Las viviendas de uso turístico de València registran un lleno total durante el fin de semana previo a los días grandes de Fallas. El 100% de las 4.786 unidades está reservado para viernes, sábado y domingo, impulsado por la plantà del día 15, las mascletaes y el calendario de actos que concentran a miles de visitantes y a valencianos procedentes tanto de la ciudad como de otras localidades.
La presión de la demanda se nota especialmente en las zonas próximas a casales falleros y a los principales puntos pirotécnicos, donde alojarse cerca permite recortar desplazamientos, adaptarse a horarios intensos y contar con espacio para la indumentaria y el material festero. A este flujo se suma el efecto tractor del ambiente prefallero, que ya es plenamente festivo antes de los cuatro días grandes.
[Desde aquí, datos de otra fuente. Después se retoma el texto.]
(** No turn of any actor suspends, and each keeps the counters exact. *)
Lemma actor_turn_tracks now i d n :
  wf_net n -> free_observers n -> tracks n ->
  let '(n', _, r) := actor_turn cbs now i d n in free_observers n' /\ tracks n' /\ r <> TurnBlocked.
Proof.
  intros Hwf Hf Ht. unfold actor_turn. destruct (actors n !! i) as [p|] eqn:Hp; [|done].
  destruct (a_kind p); [done|exact (special_turn_tracks i p d n Hp Hf Ht)|].
  pose proof (observed_turn_tracks now i n Hwf Hf Ht) as H.
  destruct (observed_turn now i n); [by destruct H..|done].
Qed.
End Special.

(** ** Every reachable world *)

Definition tracked (n : net) : Prop := wf_net n /\ free_observers n /\ tracks n.

Lemma release_locks_tracked n : tracked n -> tracked (release_locks n).
Proof.
  intros (Hwf & Hf & Ht). destruct (release_locks_same n) as (_ & Hc & _).
  split; [exact (wf_net_step _ _ (net_step_release n) Hwf)|]. split.
  - intros i o. rewrite observer_of_release_locks. destruct (observer_of n i) as [o0|] eqn:Ho; [|done].
    intros [= <-]. split; [done|apply (Hf i o0 Ho)].
  - intros i o l. rewrite observer_of_release_locks, Hc. destruct (observer_of n i) as [o0|] eqn:Ho; [|done].
    intros [= <-]. exact (Ht i o0 l Ho).
Qed.

Lemma sched_step_tracked {D} (cbs : nat -> special_callbacks D) w w' :
  sched_step cbs w w' -> tracked (w_net w) -> tracked (w_net w').
Proof.
  intros Hs. apply (sched_step_net_by cbs (inv_rel tracked) w w'); [exact release_locks_tracked| |exact Hs].
  intros i d (Hwf & Hf & Ht). split; [exact (wf_net_step _ _ (actor_turn_step cbs _ i d _ Hwf) Hwf)|].
  pose proof (actor_turn_tracks cbs (w_time w) i d _ Hwf Hf Ht) as H.
  destruct (actor_turn cbs _ _ _ _) as [[n' d'] r]. by destruct H as (? & ? & _).
Qed.

(** No task is left suspended on a lock. *)
Definition never_blocked (ts : list (nat * task_state)) : Prop :=
  Forall (fun t => t.2 <> TaskBlocked) ts.

Lemma cancel_all_never_blocked ts : never_blocked (map cancel_task ts).
Proof. apply Forall_map, Forall_forall. intros t _. apply cancel_task_not_pending. Qed.

Lemma sched_step_never_blocked {D} (cbs : nat -> special_callbacks D) w w' :
  sched_step cbs w w' -> tracked (w_net w) -> never_blocked (w_tasks w) -> never_blocked (w_tasks w').
Proof.
  intros Hs (Hwf & Hf & Ht) Hb.
  destruct Hs as [k w Hr|w|sig h w Hh|w|t w _]; [|apply cancel_all_never_blocked| |unfold settle|done].
  - unfold run_task. destruct (w_tasks w !! k) as [[i []]|]; try done. rewrite Hr.
    pose proof (actor_turn_tracks cbs (time w) i (w_driver w) _ Hwf Hf Ht) as H.
    destruct (actor_turn cbs _ _ _ _) as [[n' d'] r]. destruct H as (_ & _ & Hnb).
    destruct r as [[]|e|]; [apply cancel_all_never_blocked|done|by apply Forall_insert|done].
  - destruct (installed_handler _ _ Hh) as [-> _]. unfold int_handler.
    destruct (_ || _)%bool; [apply cancel_all_never_blocked|done].
  - destruct (w_main w); try done. apply cancel_all_never_blocked.
Qed.

(** C15. If the observers start unlocked, with no record limit on a
    plain observer, and with the counts of their places, then in every
    world reachable from [main] no task is suspended on a lock, and
    each observer is still unlocked and its
    [_token_counters.get(label, 0)] is its place's count of [label]. *)
Theorem reachable_observers_track {D} (cbs : nat -> special_callbacks D) reg n d w :
  wf_net n -> free_observers n -> tracks n -> rtc (sched_step cbs) (main reg n d) w ->
  Forall (fun t => t.2 <> TaskBlocked) (w_tasks w) /\
  forall i o l, observer_of (w_net w) i = Some o ->
    o_locked o = false /\ counter o l = Z.of_nat (count_at (w_net w) i l).
Proof.
  intros Hwf Hf Ht Hr.
  assert (Hw : tracked (w_net w) /\ never_blocked (w_tasks w)).
  { refine (rtc_invariant cbs (fun w => tracked (w_net w) /\ never_blocked (w_tasks w)) _ _ _ Hr _).
    - intros w1 w2 Hs [H1 H2]. split; [exact (sched_step_tracked cbs w1 w2 Hs H1)|].
      exact (sched_step_never_blocked cbs w1 w2 Hs H1 H2).
    - split; [done|]. apply Forall_map, Forall_true. done. }
  destruct Hw as ((_ & Hf' & Ht') & Hb). split; [exact Hb|].
  intros i o l Ho. split; [exact (proj1 (Hf' i o Ho))|].
  specialize (Ht' i o l Ho). simpl in Ht'. lia.
Qed.
End TrackingModel.

(** ** The run of [tests/n_tester.py] *)

#[local] Existing Instance example_constants.
#[local] Opaque example_constants.

Lemma reachable_observers_track_witness :
  let n := (n_tester_registered 2).1 in
  let w := run_task n_tester_callbacks 1 (n_tester_world 2) in
  wf_net n /\ free_observers n /\ tracks n /\
  relations.rtc (sched_step n_tester_callbacks) (n_tester_world 2) w /\
  Forall (fun t => t.2 <> TaskBlocked) (w_tasks w) /\
  forall i o l, observer_of (w_net w) i = Some o ->
    o_locked o = false /\ counter o l = Z.of_nat (count_at (w_net w) i l).
Proof.
  cbv zeta.
  assert (H1 : wf_net (n_tester_registered 2).1) by wf_by_computation.
  assert (H2 : free_observers (n_tester_registered 2).1).
  { intros i o Ho. destruct i as [|[|[|i]]]; vm_compute in Ho; try discriminate.
    injection Ho as <-. split; [reflexivity|discriminate]. }
  assert (H3 : tracks (n_tester_registered 2).1).
  { intros i o l Ho. destruct i as [|[|[|i]]]; vm_compute in Ho; try discriminate.
    injection Ho as <-. unfold counter, count_at, count, queue. simpl.
    repeat case_decide; simpl; try lia. all: exfalso; auto. }
  assert (Hr : relations.rtc (sched_step n_tester_callbacks) (n_tester_world 2)
                 (run_task n_tester_callbacks 1 (n_tester_world 2)))
    by (apply relations.rtc_once; constructor; vm_compute; reflexivity).
  split; [exact H1|]. split; [exact H2|]. split; [exact H3|]. split; [exact Hr|].
  exact (reachable_observers_track n_tester_callbacks _ _ _ _ H1 H2 H3 Hr).
Defined.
Precios y perfil del visitante
Según ApturCV, entre el lunes 16 y el jueves de San José la ocupación se quedará en el 71%, un ajuste lógico al caer en días laborables y repartirse la asistencia entre quienes alargan la estancia y quienes esperan a los festivos. La estancia media ronda los tres días y, para una vivienda de cuatro plazas, el precio se sitúa entre 140 y 160 euros por noche. Tras las lluvias de 2025, que ralentizaron las reservas, los precios han retrocedido en torno a un 5% este año, una corrección que busca animar la decisión de compra anticipada y compensar la incertidumbre que dejó la última edición.
La tipología de inquilinos es clara: por un lado, extranjeros que vienen a vivir las Fallas; por otro, grupos de amigos y familias que organizan su escapada en torno a los actos principales; y, además, familias de falleros de municipios vecinos, como Montserrat o Turís, hermanados con comisiones de la capital. Para estos últimos, dormir cerca del casal evita desplazamientos diarios y facilita conciliar madrugones y trasnoches propios de la fiesta, de ahí que la oferta próxima a los casales se agote primero.
Este patrón de alquiler se repite desde hace al menos una década, representa una parte relevante de las reservas y genera clientes recurrentes que participan activamente en los actos. En el segmento internacional destacan británicos, holandeses e italianos, junto a residentes de otras nacionalidades que viven en España, perfiles que combinan estancias cortas con agendas muy centradas en la pirotecnia y la plantà.
La hotelería, a la espera de la última hora
La ocupación hotelera para la semana del 13 al 19 de marzo se sitúa en el 67%, un nivel muy similar al del año pasado y con margen para escalar por el empuje de las reservas de última hora. En 2025, con el 19 de marzo en miércoles, a una semana vista se marcaba un 66% y se cerró finalmente en el 75% durante las fiestas, un precedente que refuerza la expectativa de mejora conforme se acerca San José.
La noche con mayor previsión es la del 18 al 19 de marzo, víspera del festivo autonómico, que ya alcanza el 76,7% de habitaciones reservadas. El fin de semana previo también destaca: la noche del 14 al 15 de marzo ronda el 73%, cuando el ambiente es plenamente fallero aunque la plantà aún no haya culminado. El precio medio hotelero para esas seis noches se coloca en 166 euros, con el 14 de marzo como fecha más cara, a 179 euros, lo que consolida 2026 como el año con menor precio medio de los últimos cuatro ejercicios a una semana del inicio de Fallas.
El volumen de afluencia da la medida del fenómeno: a los más de 800.000 habitantes de València se suma cerca de un millón de visitantes durante las Fallas, lo que explica la presión sobre la disponibilidad y la distinta evolución de las reservas según el día. En este contexto, la patronal de apartamentos defiende que las viviendas turísticas ‘no turistifican‘ y que sus ocupantes ‘se involucran‘ en la vida de la ciudad, consumen en el barrio y se integran en la agenda festiva.